| Task goal |
When you reach the line containing "VString (fn_visibility f)" in the entries below, start writing out each line exactly, and stop after the line containing "(** Modelled from the spec: [mapValues]".

| Task material |
(** Modelled from the spec: the [NatSpec] record of [utils/natspec]; the
    fields are optional, [params] is the list of [@param] tags in the
    order they were written. *)
Record NatSpec := mkNatSpec {
  ns_notice : option string;
  ns_dev : option string;
  ns_params : option (list NatSpecParam)
}.

(** ** [getParams] *)

Record Param := mkParam {
  p_name : string;
  p_type : option string;
  p_natspec : option string
}.

(** [natspec.params?.find(q => name === q.name)?.description] *)
Definition findDescription (natspec : NatSpec) (name : string) : option string :=
  match ns_params natspec with
  | Some qs =>
      match List.find (fun q => String.eqb name (np_name q)) qs with
      | Some q => Some (np_description q)
      | None => None
      end
  | None => None
  end.

Definition getParams (params : ParameterList) (natspec : NatSpec) : list Param :=
  map (fun p => {| p_name := var_name p;
                   p_type := typeString (var_typeDescriptions p);
                   p_natspec := findDescription natspec (var_name p) |})
      (parameters params).

(** ** The accessor registry *)

(** [a.typeName?.typeDescriptions.typeString] *)
Definition paramTypeString (a : VariableDeclaration) : option string :=
  match var_typeName a with
  | Some tn => typeString (tn_typeDescriptions tn)
  | None => None
  end.

(** A template literal [`${name}(${types.join(',')})`]. *)
Definition signatureText (name : string) (ps : ParameterList) : string :=
  name +:+ "(" +:+ JS.join "," (map paramTypeString (parameters ps)) +:+ ")".

Definition isPublic (x : Node) : bool :=
  JS.looseEq (getVisibility x) "public".

Definition isPublicOrExternal (x : Node) : bool :=
  JS.looseEq (getVisibility x) "public" || JS.looseEq (getVisibility x) "external".

Section Accessors.

(** [parseNatspec] of [utils/natspec] reads the documentation comment of
    the item from its source file; the accessors only pass its result on. *)
Variable parseNatspec : Node -> NatSpec.

Definition type (item : Node) : string :=
  JS.spaceBeforeCapitals (JS.stripDefinitionSuffix (nodeType item)).

Definition natspec (item : Node) : NatSpec := parseNatspec item.

Definition name (item : Node) : string :=
  match item with
  | NFunction f =>
      if String.eqb (fn_kind f) "function" then fn_name f else fn_kind f
  | _ => declaredName item
  end.

Definition visibility (item : Node) : option string :=
  match item with
  | NFunction _ | NVariable _ =>
      if JS.truthy (getVisibility item) then getVisibility item else None
  | _ => None
  end.

Definition typeName (item : Node) : option string :=
  match item with
  | NVariable v =>
      match var_typeName v with
      | Some tn =>
          if String.eqb (tn_nodeType tn) "ElementaryTypeName"
          then Some (tn_name tn)
          else if JS.truthy (typeString (tn_typeDescriptions tn))
               then typeString (tn_typeDescriptions tn)
               else None
      | None => None
      end
  | _ => None
  end.

Definition stateMutability (item : Node) : option string :=
  match item with
  | NFunction f =>
      if JS.looseEq (fn_stateMutability f) "nonpayable" then None
      else if JS.truthy (fn_stateMutability f) then fn_stateMutability f
           else None
  | NVariable v =>
      if JS.looseEq (var_mutability v) "mutable" then None
      else if JS.truthy (var_mutability v) then var_mutability v
           else None
  | _ => None
  end.

Definition virtual (item : Node) : option string :=
  match item with
  | NFunction f => if fn_virtual f then Some "virtual" else None
  | _ => None
  end.

Definition withModifiers (item : Node) : option string :=
  match item with
  | NFunction f =>
      match fn_modifiers f with
      | Some ms => Some (String.concat ", " (map modifierName ms))
      | None => None
      end
  | _ => None
  end.

Definition signature (item : Node) : option string :=
  match item with
  | NContract _ _ => None
  | NFunction f => Some (signatureText (name item) (fn_parameters f))
  | NEvent e => Some (signatureText (name item) (ev_parameters e))
  | _ => None
  end.

Definition params (item : Node) : option (list Param) :=
  match item with
  | NFunction f => Some (getParams (fn_parameters f) (natspec item))
  | NEvent e => Some (getParams (ev_parameters e) (natspec item))
  | _ => None
  end.

Definition returns (item : Node) : option (list Param) :=
  match item with
  | NFunction f => Some (getParams (fn_returnParameters f) (natspec item))
  | _ => None
  end.

Definition functions (item : Node) : list Node :=
  findAll "FunctionDefinition" item.

Definition events (item : Node) : list Node :=
  findAll "EventDefinition" item.

Definition modifiers (item : Node) : list Node :=
  findAll "ModifierDefinition" item.

Definition errors (item : Node) : list Node :=
  findAll "ErrorDefinition" item.

Definition variables (item : Node) : option (list Node) :=
  match item with
  | NContract _ nodes =>
      Some (List.filter getStateVariable
              (List.filter (isNodeType "VariableDeclaration") nodes))
  | _ => None
  end.

Definition notTest (item : Node) : bool :=
  match item with
  | NContract name _ =>
      negb (JS.endsWith name "Test"
            || JS.startsWith name "Test"
            || JS.endsWith name "Mock"
            || JS.startsWith name "Mock")
  | _ => true
  end.

Definition hasPublicMembers (item : Node) : bool :=
  match item with
  | NContract _ nodes =>
      let variables :=
        List.filter isPublic
          (List.filter getStateVariable
             (List.filter (isNodeType "VariableDeclaration") nodes)) in
      if (0 <? length variables)%nat then true else
      let events := findAll "EventDefinition" item in
      if (0 <? length events)%nat then true else
      let functions :=
        List.filter isPublicOrExternal (findAll "FunctionDefinition" item) in
      if (0 <? length functions)%nat then true else
      false
  | _ => false
  end.

Definition publicExternalFunctions (item : Node) : list Node :=
  List.filter isPublicOrExternal (findAll "FunctionDefinition" item).

Definition publicVariables (item : Node) : option (list Node) :=
  match item with
  | NContract _ nodes =>
      Some (List.filter isPublic
              (List.filter getStateVariable
                 (List.filter (isNodeType "VariableDeclaration") nodes)))
  | _ => None
  end.

End Accessors.

(** ** Objects and [wrapWithAccessors] *)

(** The values a property of an item or of a wrapped item holds. *)
Inductive value :=
| VUndefined
| VBool (b : bool)
| VString (s : string)
| VNatSpec (n : NatSpec)
| VParams (ps : list Param)
| VNodes (ns : list Node)
| VTypeName (t : TypeName)
| VTypeDescriptions (t : TypeDescriptions)
| VParameterList (ps : ParameterList)
| VModifierInvocations (ms : list ModifierInvocation).

Definition ofString (o : option string) : value :=
  match o with Some s => VString s | None => VUndefined end.

Definition ofParams (o : option (list Param)) : value :=
  match o with Some ps => VParams ps | None => VUndefined end.

Definition ofNodes (o : option (list Node)) : value :=
  match o with Some ns => VNodes ns | None => VUndefined end.

(** A property that is set only when the field is. *)
Definition optionalProperty {A} (key : string) (inj : A -> value) (o : option A)
  : list (string * value) :=
  match o with Some a => [(key, inj a)] | None => [] end.

(** The own properties of an item, as the spread [...item] copies them. *)
Definition ownProperties (item : Node) : gmap string value :=
  list_to_map
    (("nodeType", VString (nodeType item))
     :: ("name", VString (declaredName item))
     :: match item with
        | NContract _ nodes => [("nodes", VNodes nodes)]
        | NFunction f =>
            [("kind", VString (fn_kind f));
             ("virtual", VBool (fn_virtual f));
             ("parameters", VParameterList (fn_parameters f));
             ("returnParameters", VParameterList (fn_returnParameters f))]
            ++ optionalProperty "visibility" VString (fn_visibility f)
            ++ optionalProperty "stateMutability" VString (fn_stateMutability f)
            ++ optionalProperty "modifiers" VModifierInvocations (fn_modifiers f)
        | NEvent e => [("parameters", VParameterList (ev_parameters e))]
        | NError e => [("parameters", VParameterList (err_parameters e))]
        | NModifier m => [("parameters", VParameterList (mod_parameters m))]
        | NVariable v =>
            [("typeDescriptions", VTypeDescriptions (var_typeDescriptions v));
             ("stateVariable", VBool (var_stateVariable v))]
            ++ optionalProperty "typeName" VTypeName (var_typeName v)
            ++ optionalProperty "visibility" VString (var_visibility v)
            ++ optionalProperty "mutability" VString (var_mutability v)
        | NOther _ _ => []
        end).

(** Modelled from the spec: [mapValues] of [utils/map-values], which
    calls [fn] on the value of every key of [obj] and keeps the keys. *)
Definition mapValues {A B} (obj : gmap string A) (fn : A -> B) : gmap string B :=
  fn <$> obj.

| Result |
            ++ optionalProperty "visibility" VString (fn_visibility f)
            ++ optionalProperty "stateMutability" VString (fn_stateMutability f)
            ++ optionalProperty "modifiers" VModifierInvocations (fn_modifiers f)
        | NEvent e => [("parameters", VParameterList (ev_parameters e))]
        | NError e => [("parameters", VParameterList (err_parameters e))]
        | NModifier m => [("parameters", VParameterList (mod_parameters m))]
        | NVariable v =>
            [("typeDescriptions", VTypeDescriptions (var_typeDescriptions v));
             ("stateVariable", VBool (var_stateVariable v))]
            ++ optionalProperty "typeName" VTypeName (var_typeName v)
            ++ optionalProperty "visibility" VString (var_visibility v)
            ++ optionalProperty "mutability" VString (var_mutability v)
        | NOther _ _ => []
        end).

(** Modelled from the spec: [mapValues] of [utils/map-values], which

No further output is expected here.